- Directions for this task -
In the data below, one line contains "machine_ok h m → 0" and a later one contains "requested_ok req →". Print both, with every line between them, exactly and alone.

- Material provided -
Lemma timeout_pos h m :
  machine_ok h m → 0 < ClientConfig.probe_timeout (SessionMachine.config m).
Proof.
  intros [[_ Ht _] Hv _ _]. unfold validate_config, invalid_config in Hv. unfold duration_ok in Ht.
  destruct (ClientConfig.max_pending_probes _ =? 0); [done|].
  destruct (Z.eqb_spec (ClientConfig.probe_timeout (SessionMachine.config m)) 0); [done|]. lia.
Qed.

Lemma machine_requested h m :
  machine_ok h m →
  requested_ok (SessionMachine.requested m) ∧ params_ok (SessionMachine.requested m).
Proof. intros [[Hr _ _] _ Hp _]. by eapply params_from_request_ok. Qed.

Lemma machine_set_state h h' m st :
  machine_ok h m →
  match st with
  | Open s => session_ok h' m s | Closed _ sent => in_u 64 sent | _ => True end →
  machine_ok h' (SessionMachine.set_state st m).
Proof. intros [] Hst. by split. Qed.

Lemma new_ok config remote m h :
  config_ok config → new config remote = Ok m → machine_ok h m ∧ SessionMachine.state m = Connected.
Proof.
  intros Hc ([] & Hv & Hn)%bind_ok. apply bind_ok in Hn as (p & Hp & <-%Ok_inj). by split.
Qed.

(** The negotiated length is one a buffer can have. *)
Lemma acceptable_length req ret :
  requested_ok req → acceptable req ret → 0 ≤ Params.length ret ≤ MAX_UDP_PAYLOAD_LENGTH.
Proof. intros [_ _ _ Hl _] [_ _ _ Ha _ _]. lia. Qed.

Lemma udp_le_usize : MAX_UDP_PAYLOAD_LENGTH ≤ USIZE_MAX.
Proof. pose proof USIZE_MAX_lo. unfold MAX_UDP_PAYLOAD_LENGTH. lia. Qed.

(** Every probe of an open session can be encoded. *)
Lemma probe_encodable h m s sequence :
  machine_ok h m → header_ok (SessionMachine.requested m) (key m) s →
  encodable (EncEcho (token s) sequence (NegotiationResult.peer_params (negotiated s)) []) (key m).
Proof.
  intros Hm Hs. pose proof (machine_requested h m Hm) as [Hr _].
  destruct (hd_params _ _ _ Hs) as [Ha _]. pose proof (acceptable_length _ _ Hr Ha).
  pose proof udp_le_usize. split; [lia|]. rewrite len_nil. lia.
Qed.

(** ** The probes a machine tracks *)
Definition pending_of m : list PendingProbe.t :=
  match SessionMachine.state m with Open s => in_order (pending s) | _ => [] end.
Definition retained_of m : list PendingProbe.t :=
  match SessionMachine.state m with
  | Open s => in_order (TimedOutMap.probes (timed_out s)) | _ => [] end.
Definition completed_of m : list Z :=
  match SessionMachine.state m with
  | Open s => CompletedSet.insertion_order (completed s) | _ => [] end.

- Response below -
  machine_ok h m → 0 < ClientConfig.probe_timeout (SessionMachine.config m).
Proof.
  intros [[_ Ht _] Hv _ _]. unfold validate_config, invalid_config in Hv. unfold duration_ok in Ht.
  destruct (ClientConfig.max_pending_probes _ =? 0); [done|].
  destruct (Z.eqb_spec (ClientConfig.probe_timeout (SessionMachine.config m)) 0); [done|]. lia.
Qed.

Lemma machine_requested h m :
  machine_ok h m →
  requested_ok (SessionMachine.requested m) ∧ params_ok (SessionMachine.requested m).
Proof. intros [[Hr _ _] _ Hp _]. by eapply params_from_request_ok. Qed.

Lemma machine_set_state h h' m st :
  machine_ok h m →
  match st with
  | Open s => session_ok h' m s | Closed _ sent => in_u 64 sent | _ => True end →
  machine_ok h' (SessionMachine.set_state st m).
Proof. intros [] Hst. by split. Qed.

Lemma new_ok config remote m h :
  config_ok config → new config remote = Ok m → machine_ok h m ∧ SessionMachine.state m = Connected.
Proof.
  intros Hc ([] & Hv & Hn)%bind_ok. apply bind_ok in Hn as (p & Hp & <-%Ok_inj). by split.
Qed.

(** The negotiated length is one a buffer can have. *)
Lemma acceptable_length req ret :
  requested_ok req → acceptable req ret → 0 ≤ Params.length ret ≤ MAX_UDP_PAYLOAD_LENGTH.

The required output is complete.